*Entries shown*
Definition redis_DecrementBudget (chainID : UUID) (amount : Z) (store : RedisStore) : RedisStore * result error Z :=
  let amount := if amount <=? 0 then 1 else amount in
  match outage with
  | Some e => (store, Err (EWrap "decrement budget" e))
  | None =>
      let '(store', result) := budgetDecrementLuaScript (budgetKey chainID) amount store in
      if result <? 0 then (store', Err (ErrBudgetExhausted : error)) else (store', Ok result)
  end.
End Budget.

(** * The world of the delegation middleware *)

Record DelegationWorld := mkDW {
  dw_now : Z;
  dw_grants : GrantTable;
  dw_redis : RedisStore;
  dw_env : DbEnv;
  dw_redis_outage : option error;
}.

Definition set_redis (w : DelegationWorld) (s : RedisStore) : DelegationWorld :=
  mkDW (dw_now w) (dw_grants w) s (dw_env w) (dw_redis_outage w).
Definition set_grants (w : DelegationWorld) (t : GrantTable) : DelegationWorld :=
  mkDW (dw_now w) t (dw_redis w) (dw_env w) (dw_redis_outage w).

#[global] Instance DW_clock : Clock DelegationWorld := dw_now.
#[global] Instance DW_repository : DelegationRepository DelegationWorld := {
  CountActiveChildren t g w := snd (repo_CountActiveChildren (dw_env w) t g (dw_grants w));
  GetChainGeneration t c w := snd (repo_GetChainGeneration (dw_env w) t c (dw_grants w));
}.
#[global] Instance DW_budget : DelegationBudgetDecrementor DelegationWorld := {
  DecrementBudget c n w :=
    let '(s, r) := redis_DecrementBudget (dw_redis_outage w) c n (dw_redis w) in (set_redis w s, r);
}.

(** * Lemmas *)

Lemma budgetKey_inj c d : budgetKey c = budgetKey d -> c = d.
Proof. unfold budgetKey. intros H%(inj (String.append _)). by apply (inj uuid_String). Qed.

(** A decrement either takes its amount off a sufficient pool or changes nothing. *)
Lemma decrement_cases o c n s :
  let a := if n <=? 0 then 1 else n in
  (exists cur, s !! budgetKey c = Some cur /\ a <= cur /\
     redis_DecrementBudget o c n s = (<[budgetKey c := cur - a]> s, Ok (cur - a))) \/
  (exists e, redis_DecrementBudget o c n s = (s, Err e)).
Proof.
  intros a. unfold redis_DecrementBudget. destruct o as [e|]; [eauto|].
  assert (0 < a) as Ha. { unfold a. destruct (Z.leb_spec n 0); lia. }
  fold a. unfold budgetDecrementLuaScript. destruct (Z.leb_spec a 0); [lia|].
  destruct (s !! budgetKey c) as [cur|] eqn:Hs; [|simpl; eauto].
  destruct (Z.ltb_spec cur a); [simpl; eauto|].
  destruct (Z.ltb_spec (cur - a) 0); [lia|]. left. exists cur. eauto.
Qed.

*Work to complete*
State, as a number only, how many lines in the entries include "then".

*Solution to the problem*
3